What is needed is a verbatim copy of each record below.

## Collected data
= = = = = = =

(* ===== verification/ValueBalance.v ===== *)
(** * Value pools: [zebra-chain/src/value_balance.rs]

    A balance in each chain value pool. The chain value pools of a node are a
    [ValueBalance NonNegative]; each block changes them by a
    [ValueBalance NegativeAllowed]. *)

From S2P Require Import Prelude Amount.

Record ValueBalance (C : Type) := mkValueBalance {
  transparent : Amount C;
  sprout : Amount C;
  sapling : Amount C;
  orchard : Amount C;
  deferred : Amount C;
}.
Arguments mkValueBalance {C} _ _ _ _ _.
Arguments transparent {C} _.
Arguments sprout {C} _.
Arguments sapling {C} _.
Arguments orchard {C} _.
Arguments deferred {C} _.

Inductive ValueBalanceError :=
| Transparent (e : Amount.Error)
| Sprout (e : Amount.Error)
| Sapling (e : Amount.Error)
| Orchard (e : Amount.Error)
| Deferred (e : Amount.Error)
| Unparsable.

#[export] Instance ValueBalance_eq_dec C : EqDecision (ValueBalance C).
Proof. solve_decision. Defined.
#[export] Instance ValueBalanceError_eq_dec : EqDecision ValueBalanceError.
Proof. solve_decision. Defined.

(** ** Construction and update of one pool *)

Section Pools.
Context {C : Type} `{Constraint C}.

Definition zero {E} : Res E (ValueBalance C) :=
  zero ← Amount.zero;
  Ok (mkValueBalance zero zero zero zero zero).

Definition from_transparent_amount {E} (transparent_amount : Amount C) : Res E (ValueBalance C) :=
  z ← zero; Ok (mkValueBalance transparent_amount (sprout z) (sapling z) (orchard z) (deferred z)).
Definition from_sprout_amount {E} (sprout_amount : Amount C) : Res E (ValueBalance C) :=
  z ← zero; Ok (mkValueBalance (transparent z) sprout_amount (sapling z) (orchard z) (deferred z)).
Definition from_sapling_amount {E} (sapling_amount : Amount C) : Res E (ValueBalance C) :=
  z ← zero; Ok (mkValueBalance (transparent z) (sprout z) sapling_amount (orchard z) (deferred z)).
Definition from_orchard_amount {E} (orchard_amount : Amount C) : Res E (ValueBalance C) :=
  z ← zero; Ok (mkValueBalance (transparent z) (sprout z) (sapling z) orchard_amount (deferred z)).

Definition set_transparent_value_balance (self v : ValueBalance C) : ValueBalance C :=
  mkValueBalance (transparent v) (sprout self) (sapling self) (orchard self) (deferred self).
Definition set_sprout_value_balance (self v : ValueBalance C) : ValueBalance C :=
  mkValueBalance (transparent self) (sprout v) (sapling self) (orchard self) (deferred self).
Definition set_sapling_value_balance (self v : ValueBalance C) : ValueBalance C :=
  mkValueBalance (transparent self) (sprout self) (sapling v) (orchard self) (deferred self).
Definition set_orchard_value_balance (self v : ValueBalance C) : ValueBalance C :=
  mkValueBalance (transparent self) (sprout self) (sapling self) (orchard v) (deferred self).
Definition set_deferred_amount (self : ValueBalance C) (deferred_amount : Amount C) : ValueBalance C :=
  mkValueBalance (transparent self) (sprout self) (sapling self) (orchard self) deferred_amount.

End Pools.

(** ** Conversion between constraints *)

Definition constrain {C} (C2 : Type) `{Constraint C2} (self : ValueBalance C) :
    Res ValueBalanceError (ValueBalance C2) :=
  t ← map_err Transparent (Amount.constrain C2 (transparent self));
  sp ← map_err Sprout (Amount.constrain C2 (sprout self));
  sa ← map_err Sapling (Amount.constrain C2 (sapling self));
  o ← map_err Orchard (Amount.constrain C2 (orchard self));
  d ← map_err Deferred (Amount.constrain C2 (deferred self));
  Ok (mkValueBalance t sp sa o d).

(** ** Arithmetic, pool by pool *)

Section Arithmetic.
Context {C : Type} `{Constraint C}.

Definition add (self rhs : ValueBalance C) : Res ValueBalanceError (ValueBalance C) :=
  t ← map_err Transparent (Amount.add (transparent self) (transparent rhs));
  sp ← map_err Sprout (Amount.add (sprout self) (sprout rhs));
  sa ← map_err Sapling (Amount.add (sapling self) (sapling rhs));
  o ← map_err Orchard (Amount.add (orchard self) (orchard rhs));
  d ← map_err Deferred (Amount.add (deferred self) (deferred rhs));
  Ok (mkValueBalance t sp sa o d).

Definition result_add (self : Res ValueBalanceError (ValueBalance C)) (rhs : ValueBalance C) :
    Res ValueBalanceError (ValueBalance C) := lhs ← self; add lhs rhs.
Definition add_result (self : ValueBalance C) (rhs : Res ValueBalanceError (ValueBalance C)) :
    Res ValueBalanceError (ValueBalance C) := r ← rhs; add self r.
Definition add_assign (self : Res ValueBalanceError (ValueBalance C)) (rhs : ValueBalance C) :
    Res ValueBalanceError (ValueBalance C) :=
  match self with Ok lhs => add lhs rhs | r => r end.

Definition sub (self rhs : ValueBalance C) : Res ValueBalanceError (ValueBalance C) :=
  t ← map_err Transparent (Amount.sub (transparent self) (transparent rhs));
  sp ← map_err Sprout (Amount.sub (sprout self) (sprout rhs));
  sa ← map_err Sapling (Amount.sub (sapling self) (sapling rhs));
  o ← map_err Orchard (Amount.sub (orchard self) (orchard rhs));
  d ← map_err Deferred (Amount.sub (deferred self) (deferred rhs));
  Ok (mkValueBalance t sp sa o d).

= = = = = = =

## ANSWER
(* ===== verification/ValueBalance.v ===== *)
(** * Value pools: [zebra-chain/src/value_balance.rs]

    A balance in each chain value pool. The chain value pools of a node are a
    [ValueBalance NonNegative]; each block changes them by a
    [ValueBalance NegativeAllowed]. *)

From S2P Require Import Prelude Amount.

Record ValueBalance (C : Type) := mkValueBalance {
  transparent : Amount C;
  sprout : Amount C;
  sapling : Amount C;
  orchard : Amount C;
  deferred : Amount C;
}.
Arguments mkValueBalance {C} _ _ _ _ _.
Arguments transparent {C} _.
Arguments sprout {C} _.
Arguments sapling {C} _.
Arguments orchard {C} _.
Arguments deferred {C} _.

Inductive ValueBalanceError :=
| Transparent (e : Amount.Error)
| Sprout (e : Amount.Error)
| Sapling (e : Amount.Error)
| Orchard (e : Amount.Error)
| Deferred (e : Amount.Error)
| Unparsable.

#[export] Instance ValueBalance_eq_dec C : EqDecision (ValueBalance C).
Proof. solve_decision. Defined.
#[export] Instance ValueBalanceError_eq_dec : EqDecision ValueBalanceError.
Proof. solve_decision. Defined.

(** ** Construction and update of one pool *)

Section Pools.
Context {C : Type} `{Constraint C}.

Definition zero {E} : Res E (ValueBalance C) :=
  zero ← Amount.zero;
  Ok (mkValueBalance zero zero zero zero zero).

Definition from_transparent_amount {E} (transparent_amount : Amount C) : Res E (ValueBalance C) :=
  z ← zero; Ok (mkValueBalance transparent_amount (sprout z) (sapling z) (orchard z) (deferred z)).
Definition from_sprout_amount {E} (sprout_amount : Amount C) : Res E (ValueBalance C) :=
  z ← zero; Ok (mkValueBalance (transparent z) sprout_amount (sapling z) (orchard z) (deferred z)).
Definition from_sapling_amount {E} (sapling_amount : Amount C) : Res E (ValueBalance C) :=
  z ← zero; Ok (mkValueBalance (transparent z) (sprout z) sapling_amount (orchard z) (deferred z)).
Definition from_orchard_amount {E} (orchard_amount : Amount C) : Res E (ValueBalance C) :=
  z ← zero; Ok (mkValueBalance (transparent z) (sprout z) (sapling z) orchard_amount (deferred z)).

Definition set_transparent_value_balance (self v : ValueBalance C) : ValueBalance C :=
  mkValueBalance (transparent v) (sprout self) (sapling self) (orchard self) (deferred self).
Definition set_sprout_value_balance (self v : ValueBalance C) : ValueBalance C :=
  mkValueBalance (transparent self) (sprout v) (sapling self) (orchard self) (deferred self).
Definition set_sapling_value_balance (self v : ValueBalance C) : ValueBalance C :=
  mkValueBalance (transparent self) (sprout self) (sapling v) (orchard self) (deferred self).
Definition set_orchard_value_balance (self v : ValueBalance C) : ValueBalance C :=
  mkValueBalance (transparent self) (sprout self) (sapling self) (orchard v) (deferred self).
Definition set_deferred_amount (self : ValueBalance C) (deferred_amount : Amount C) : ValueBalance C :=
  mkValueBalance (transparent self) (sprout self) (sapling self) (orchard self) deferred_amount.

End Pools.

(** ** Conversion between constraints *)

Definition constrain {C} (C2 : Type) `{Constraint C2} (self : ValueBalance C) :
    Res ValueBalanceError (ValueBalance C2) :=
  t ← map_err Transparent (Amount.constrain C2 (transparent self));
  sp ← map_err Sprout (Amount.constrain C2 (sprout self));
  sa ← map_err Sapling (Amount.constrain C2 (sapling self));
  o ← map_err Orchard (Amount.constrain C2 (orchard self));
  d ← map_err Deferred (Amount.constrain C2 (deferred self));
  Ok (mkValueBalance t sp sa o d).

(** ** Arithmetic, pool by pool *)

Section Arithmetic.
Context {C : Type} `{Constraint C}.

Definition add (self rhs : ValueBalance C) : Res ValueBalanceError (ValueBalance C) :=
  t ← map_err Transparent (Amount.add (transparent self) (transparent rhs));
  sp ← map_err Sprout (Amount.add (sprout self) (sprout rhs));
  sa ← map_err Sapling (Amount.add (sapling self) (sapling rhs));
  o ← map_err Orchard (Amount.add (orchard self) (orchard rhs));
  d ← map_err Deferred (Amount.add (deferred self) (deferred rhs));
  Ok (mkValueBalance t sp sa o d).

Definition result_add (self : Res ValueBalanceError (ValueBalance C)) (rhs : ValueBalance C) :
    Res ValueBalanceError (ValueBalance C) := lhs ← self; add lhs rhs.
Definition add_result (self : ValueBalance C) (rhs : Res ValueBalanceError (ValueBalance C)) :
    Res ValueBalanceError (ValueBalance C) := r ← rhs; add self r.
Definition add_assign (self : Res ValueBalanceError (ValueBalance C)) (rhs : ValueBalance C) :
    Res ValueBalanceError (ValueBalance C) :=
  match self with Ok lhs => add lhs rhs | r => r end.

Definition sub (self rhs : ValueBalance C) : Res ValueBalanceError (ValueBalance C) :=
  t ← map_err Transparent (Amount.sub (transparent self) (transparent rhs));
  sp ← map_err Sprout (Amount.sub (sprout self) (sprout rhs));
  sa ← map_err Sapling (Amount.sub (sapling self) (sapling rhs));
  o ← map_err Orchard (Amount.sub (orchard self) (orchard rhs));
  d ← map_err Deferred (Amount.sub (deferred self) (deferred rhs));
  Ok (mkValueBalance t sp sa o d).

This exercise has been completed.